ABOUT THIS TASK: Can you pull out each line of the data below that includes the word "pose"?

RECORDS SHOWN:
Lemma lengths_ok_construct (size send_window now : Z) :
  0 < size -> is_size_t send_window ->
  lengths_ok (construct size send_window now).
Proof.
  intros Hs Hw g.
  destruct (capacity_facts _ (comm_ok_construct size send_window now Hs Hw))
    as (C0 & _).
  assert (Forall (length_ok
                    (_max_sendlength_per_machine
                       (construct size send_window now)))
                 (repeat 0 (Z.to_nat size))) as F.
  { apply Forall_forall. intros x Hx. apply repeat_spec in Hx. subst x.
    split; [lia|reflexivity]. }
  unfold get2. destruct (g =? 0); exact F.
Qed.

Lemma actual_send_grant_witness :
  exists c',
    actual_send (construct 2 64 0) 1 (pointer_to [Byte.x2a]) 13 =
      Some (Z.min (Z.min (32 - 0) (round_up 13)) 13, c')
    /\ at_index (get2 (_sendlength c') (current_group c')) 1 =
         Some (0 + Z.min (32 - 0) (round_up 13)).
Proof.
  destruct (actual_send_grant (construct 2 64 0) 1 (pointer_to [Byte.x2a])
              13 0) as (c' & H1 & H2 & _).
  - apply comm_ok_construct; unfold is_size_t, size_t_modulus; lia.
  - apply lengths_ok_construct; unfold is_size_t, size_t_modulus; lia.
  - reflexivity.
  - unfold size_t_modulus. lia.
  - exists c'. split; [exact H1|exact H2].
Defined.

(** C4 as stated fails for the seven largest lengths: a stage of
    [2^64 - 1] bytes into an empty slot of capacity 32 is granted 0
    bytes, not [min(32 - 0, ceil(len/E)*E) = 32], and returns 0 although
    the slot is not at capacity. *)
Lemma actual_send_returns_zero_on_empty_slot :
  at_index (get2 (_sendlength (construct 2 64 0))
                 (current_group (construct 2 64 0))) 1 = Some 0
  /\ _max_sendlength_per_machine (construct 2 64 0) = 32
  /\ actual_send (construct 2 64 0) 1 (pointer_to [Byte.x2a]) (2 ^ 64 - 1)
     = Some (0, construct 2 64 0)
  /\ Z.min (Z.min (32 - 0) (round_up (2 ^ 64 - 1))) (2 ^ 64 - 1) = 32.
Proof.
  split; [reflexivity|]. split; [reflexivity|].
  split; [vm_compute; reflexivity|]. reflexivity.
Qed.

(** * Invariant I1 *)

Lemma get2_set2_cases {A : Type} (p : A * A) (idx g : Z) (a : A) :
  get2 (set2 p idx a) g = a \/ get2 (set2 p idx a) g = get2 p g.
Proof.
  unfold get2, set2. destruct (idx =? 0), (g =? 0); simpl; auto.
Qed.

Lemma comm_ok_staged_into (c : mpi_comm) (target : Z) (data : nat -> byte)
    (old grant : Z) :
  comm_ok c -> 0 <= target < _size c ->
  0 <= old -> 0 <= grant ->
  old + grant <= _max_sendlength_per_machine c ->
  comm_ok (staged_into c target data old grant).
Proof.
  intros K Ht Ho Hg Hc.
  destruct (capacity_facts c K) as (C0 & C8 & CW).
  destruct K as [Hs Hw Hcap Hoff Hdt Hlen Hbase Hrb Hcur].
  constructor; unfold staged_into;
    cbn [set_send_base set_sendlength _size _send_window_size
         _max_sendlength_per_machine _offset _offset_by_datatype _sendlength
         _send_base _receive_buffer _cur_send_buffer]; try assumption.
  - intros g.
    destruct (get2_set2_cases (_sendlength c) (current_group c) g
                (set_nth (Z.to_nat target)
                   (get2 (_sendlength c) (current_group c)) (old + grant)))
      as [-> | ->]; [rewrite set_nth_length|]; apply Hlen.
  - intros g.
    match goal with
    | |- length (get2 (set2 ?p ?i ?w) g) = _ =>
        destruct (get2_set2_cases p i g w) as [-> | ->]; [|apply Hbase]
    end.
    rewrite !length_app, length_map, length_seq, length_firstn, length_skipn.
    rewrite Hbase.
    assert (target * _max_sendlength_per_machine c + old + grant
            <= _send_window_size c) by nia.
    assert (0 <= target * _max_sendlength_per_machine c) by nia.
    lia.
Qed.

Lemma lengths_ok_staged_into (c : mpi_comm) (target : Z) (data : nat -> byte)
    (old grant : Z) :
  lengths_ok c ->
  length_ok (_max_sendlength_per_machine c) (old + grant) ->
  lengths_ok (staged_into c target data old grant).
Proof.
  intros L Hn g. unfold staged_into.
  cbn [set_send_base set_sendlength _max_sendlength_per_machine _sendlength].
  match goal with
  | |- Forall _ (get2 (set2 ?p ?i ?w) g) =>
      destruct (get2_set2_cases p i g w) as [-> | ->]; [|apply L]
  end.
  apply Forall_set_nth; [apply L|exact Hn].
Qed.

Lemma actual_send_keeps_invariant (c : mpi_comm) (target : Z)
    (data : nat -> byte) (length sent : Z) (c' : mpi_comm) :
  comm_ok c -> lengths_ok c ->
  actual_send c target data length = Some (sent, c') ->
  comm_ok c' /\ lengths_ok c'.
Proof.
  intros K L H.
  destruct (at_index (get2 (_sendlength c) (current_group c)) target)
    as [old|] eqn:Hold.
  - pose proof (in_lengths_ok _ _ _ _ L Hold) as Ho.
    pose proof (grant_of_facts c old length K Ho) as (G0 & G8 & Gc & Gp).
    pose proof (at_index_range _ _ _ Hold) as R.
    rewrite (ok_sendlength c K) in R.
    rewrite (actual_send_spec c target data length old K L Hold) in H.
    destruct (grant_of c old length =? 0); injection H as _ <-; [auto|].
    destruct Ho as [[O0 O1] O8]. unfold sizeof_send_type in O8.
    split.
    + apply comm_ok_staged_into; auto; lia.
    + apply lengths_ok_staged_into; [assumption|].
      split; [lia|]. unfold sizeof_send_type.
      rewrite Z.add_mod, O8, G8 by lia. reflexivity.
  - unfold actual_send in H. fold (current_group c) in H.
    rewrite Hold in H. discriminate H.
Qed.

Lemma reset_send_buffer_keeps_invariant (c : mpi_comm) (idx curtime : Z)
    (c' : mpi_comm) :
  comm_ok c -> lengths_ok c ->
  reset_send_buffer c idx curtime = Some c' ->
  comm_ok c' /\ lengths_ok c'
  /\ get2 (_sendlength c') idx = repeat 0 (Z.to_nat (_size c))
  /\ (forall g, get2 (_sendlength c') g = get2 (_sendlength c') idx
                \/ get2 (_sendlength c') g = get2 (_sendlength c) g)
  /\ _cur_send_buffer c' = _cur_send_buffer c
  /\ _receive_buffer c' = _receive_buffer c
  /\ _num_nodes_flushing_threads_done c' = _num_nodes_flushing_threads_done c
  /\ _flushing_thread_done c' = _flushing_thread_done c
  /\ _size c' = _size c
  /\ _send_window_size c' = _send_window_size c.
Proof.
  intros K L H.
  destruct (capacity_facts c K) as (C0 & C8 & CW).
  unfold reset_send_buffer in H.
  rewrite <- (ok_sendlength c K idx), zero_lengths_all in H. cbn [bind] in H.
  rewrite (ok_sendlength c K idx) in H.
  assert (Z0 : Forall (length_ok (_max_sendlength_per_machine c))
                 (repeat 0 (Z.to_nat (_size c)))).
  { apply Forall_forall. intros x Hx. apply repeat_spec in Hx. subst x.
    split; [lia|reflexivity]. }
  destruct K as [Hs Hw Hcap Hoff Hdt Hlen Hbase Hrb Hcur].
  destruct (10000 <? _) in H; injection H as <-.
  - split; [|split; [|split; [|split]]].
    + constructor;
        cbn [set_last_garbage_collect_ms garbage_collect set_send_base
             set_sendlength _size _send_window_size
             _max_sendlength_per_machine _offset _offset_by_datatype
             _sendlength _send_base _receive_buffer _cur_send_buffer];
        try assumption.
      * intros g.
        match goal with
        | |- length (get2 (set2 ?p ?i ?w) g) = _ =>
            destruct (get2_set2_cases p i g w) as [-> | ->];
              [apply repeat_length|apply Hlen]
        end.
      * intros g.
        match goal with
        | |- length (get2 (set2 ?p ?i ?w) g) = _ =>
            destruct (get2_set2_cases p i g w) as [-> | ->];
              [apply repeat_length|apply Hbase]
        end.
    + intros g.
      cbn [set_last_garbage_collect_ms garbage_collect set_send_base
           set_sendlength _max_sendlength_per_machine _sendlength].
      match goal with
      | |- Forall _ (get2 (set2 ?p ?i ?w) g) =>
          destruct (get2_set2_cases p i g w) as [-> | ->]; [exact Z0|apply L]
      end.
    + cbn. apply get2_set2_same.
    + intros g. cbn. rewrite get2_set2_same. apply get2_set2_cases.
    + cbn. repeat split; reflexivity.
  - split; [|split; [|split; [|split]]].
    + constructor;
        cbn [set_sendlength _size _send_window_size
             _max_sendlength_per_machine _offset _offset_by_datatype
             _sendlength _send_base _receive_buffer _cur_send_buffer];
        try assumption.
      intros g.
      match goal with
      | |- length (get2 (set2 ?p ?i ?w) g) = _ =>
          destruct (get2_set2_cases p i g w) as [-> | ->];
            [apply repeat_length|apply Hlen]
      end.
    + intros g.
      cbn [set_sendlength _max_sendlength_per_machine _sendlength].
      match goal with
      | |- Forall _ (get2 (set2 ?p ?i ?w) g) =>
          destruct (get2_set2_cases p i g w) as [-> | ->]; [exact Z0|apply L]
      end.
    + cbn. apply get2_set2_same.
    + intros g. cbn. rewrite get2_set2_same. apply get2_set2_cases.
    + cbn. repeat split; reflexivity.
Qed.

Lemma swap_buffers_keeps_invariant (c : mpi_comm) :
  comm_ok c -> lengths_ok c ->
  comm_ok (snd (swap_buffers c)) /\ lengths_ok (snd (swap_buffers c)).
Proof.
  intros K L. split.
  - destruct K as [Hs Hw Hcap Hoff Hdt Hlen Hbase Hrb Hcur].
    constructor; cbn; try assumption. apply wrap_range.
  - exact L.
Qed.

SOLUTION TO THIS EXERCISE:
  - pose proof (in_lengths_ok _ _ _ _ L Hold) as Ho.
    pose proof (grant_of_facts c old length K Ho) as (G0 & G8 & Gc & Gp).
    pose proof (at_index_range _ _ _ Hold) as R.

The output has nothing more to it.